Task to complete:
Tally up the lines below that include the word "content". Answer with the number alone.

Input data:
Lemma read_ok_step w ps n i sp pr mo (V : content) offset width :
  world_ok w ps n -> spaces w !! i = Some sp -> ps !! i = Some pr -> memory pr !! address mo = Some (mo, V) ->
  access_valid (path pr) (mo_size mo) (Load offset width) ->
  exists p e h ac, findObject sp mo = Some p /\
    read_object (world_heap w) (arrays w) p offset width = Ret (e, h, ac) /\
    reads_as e (path pr, fun rho => load (V rho) width (eval rho offset mod 2 ^ 32)) /\
    world_ok (mkWorld h ac (spaces w)) ps n.
Proof.
  intros [WA WS WF WH] Ei Ep Em [Hw Ho]. pose proof (Forall2_lookup_lr _ _ _ _ _ _ WS Ei Ep) as [_ M B Y].
  destruct (Y _ mo V Em) as [_ [p Hin]]. destruct (B mo p Hin) as (os & V' & E & [B1 B2 _ _ B5 _]).
  rewrite Em in B1. injection B1 as <-. unfold offset_valid in Ho. rewrite <- B5 in Ho.
  destruct (read_at_offset_ok (path pr) V os (arrays w) offset width _ B2 WA Hw Ho)
    as (e & os' & ac' & Er & He & _ & _ & Hac').
  exists p, e, (set_state (world_heap w) p os'), ac'. unfold read_object, load_state. rewrite E.
  cbn [of_option mbind outcome_bind]. rewrite Er.
  split_and!; [by apply findObject_bound|done|intros rho HD; by apply (den_eval _ _ _ _ He)|].
  assert (Hg : as_good os os').
  { split; [by eapply read_at_offset_kept|]. intros D V0 Hos.
    by destruct (read_at_offset_intact D V0 os (arrays w) offset width e os' ac' Er (conj Hos WA)). }
  assert (Hst : forall q os1, states (world_heap w) !! q = Some os1 ->
    exists os2, <[p := os']> (states (world_heap w)) !! q = Some os2 /\ as_good os1 os2).
  { intros q os1 Eq. destruct (decide (q = p)) as [->|].
    - exists os'. rewrite lookup_insert_eq. split; [done|]. by replace os1 with os by congruence.
    - exists os1. rewrite lookup_insert_ne by done. split; [done|apply as_good_refl]. }
  split; simpl; auto.
  - eapply Forall2_impl; [exact WS|]. intros s pr'. apply space_ok_heap; [lia|auto].
  - intros q [os1 [[<- _]|[_ Eq]]%lookup_insert_Some]; [|eauto]. apply WF. eauto.
  - intros j k s1 s2 q os1 Hne H1' H2' Q1 Q2 [[<- <-]|[_ Eq]]%lookup_insert_Some; [|by apply (WH j k s1 s2 q)].
    rewrite (kept_owner _ _ (ag_kept _ _ Hg)). by apply (WH j k s1 s2 p).
Qed.

Lemma write_ok_step w ps n i sp pr mo (V : content) offset value :
  world_ok w ps n -> spaces w !! i = Some sp -> ps !! i = Some pr -> memory pr !! address mo = Some (mo, V) ->
  access_valid (path pr) (mo_size mo) (Store offset value) ->
  exists p h sp', findObject sp mo = Some p /\
    write_object (world_heap w) sp mo p offset value = Ret (h, sp') /\
    world_ok (mkWorld h (arrays w) (<[i := sp']> (spaces w)))
      (<[i := with_bytes pr mo (fun rho =>
         store (V rho) (getWidth value) (eval rho offset mod 2 ^ 32) (eval rho value))]> ps) n.
Proof.
  intros Hw Ei Ep Em (Hwf & Hinb & Haw & Ho). pose proof Hw as [WA WS WF WH].
  pose proof (Forall2_lookup_lr _ _ _ _ _ _ WS Ei Ep) as [_ M B Y].
  destruct (Y _ mo V Em) as [_ [p Hin]]. destruct (B mo p Hin) as (os & V' & E & [B1 B2 B3 B4 B5 B6]).
  rewrite Em in B1. injection B1 as <-. unfold offset_valid in Ho. rewrite <- B5 in Ho.
  exists p. unfold write_object, getWriteable, load_state. rewrite E. cbn [of_option mbind outcome_bind].
  rewrite B6. cbn [mbind outcome_bind negb assertM].
  destruct (Z.eqb_spec (cowKey sp) (copyOnWriteOwner os)) as [Eo|Eo].
  - cbn [mbind outcome_bind]. rewrite E. cbn [of_option mbind outcome_bind].
    destruct (write_at_offset_ok (path pr) V os offset _ _ _ value B2 Haw Ho (denotes_self _ value Hwf Hinb))
      as (os' & Ew & _ & Hos'). rewrite Ew. cbn [mbind outcome_bind].
    eexists _, _. split_and!; [by apply findObject_bound|done|].
    apply write_at_offset_kept in Ew as [K1 K2 K3 K4].
    apply (installs_ok w _ ps n i sp pr mo _ p os'); auto; try congruence. split; simpl; auto; try congruence.
    + exists (objects sp). split; [by destruct sp|]. split; [done|]. intros x. split.
      * intros Hx. destruct (decide (address x.1 = address mo)) as [Ea|]; [left|by right].
        by apply (bindings_unique (objects sp)).
      * intros [->|[? _]]; done.
    + split; [lia|]. apply WF. eauto.
    + intros j s Hj Hs. destruct (decide (j = i)) as [|Hne]; [done|]. exfalso.
      assert (copyOnWriteOwner os < cowKey sp) by (apply (WH i j sp s p os); auto; by exists mo). lia.
    + intros mo' Hin'. destruct (B mo' p Hin') as (os2 & V2 & E2 & [_ _ _ B4' _ _]). congruence.
  - destruct (ObjectState__copy_ok (path pr) V os B2 B6) as (os1 & Ec & Hos1 & Esz). rewrite Ec.
    cbn [mbind outcome_bind new_state states]. rewrite lookup_insert_eq. cbn [of_option mbind outcome_bind].
    apply (with_owner_ok _ _ (cowKey sp)) in Hos1. rewrite <- Esz in Ho.
    destruct (write_at_offset_ok (path pr) V _ offset _ _ _ value Hos1 Haw Ho (denotes_self _ value Hwf Hinb))
      as (os' & Ew & _ & Hos'). rewrite Ew. cbn [mbind outcome_bind].
    eexists _, _. split_and!; [by apply findObject_bound|done|]. unfold set_state. simpl. rewrite insert_insert_eq.
    apply write_at_offset_kept in Ew as [K1 K2 K3 K4]. unfold ObjectState__copy in Ec. rewrite B6 in Ec.
    injection Ec as <-. simpl in *.
    apply (installs_ok w _ ps n i sp pr mo _ (next_state (world_heap w)) os'); auto; try congruence.
    by apply (installs_new w ps n).
Qed.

Result:
2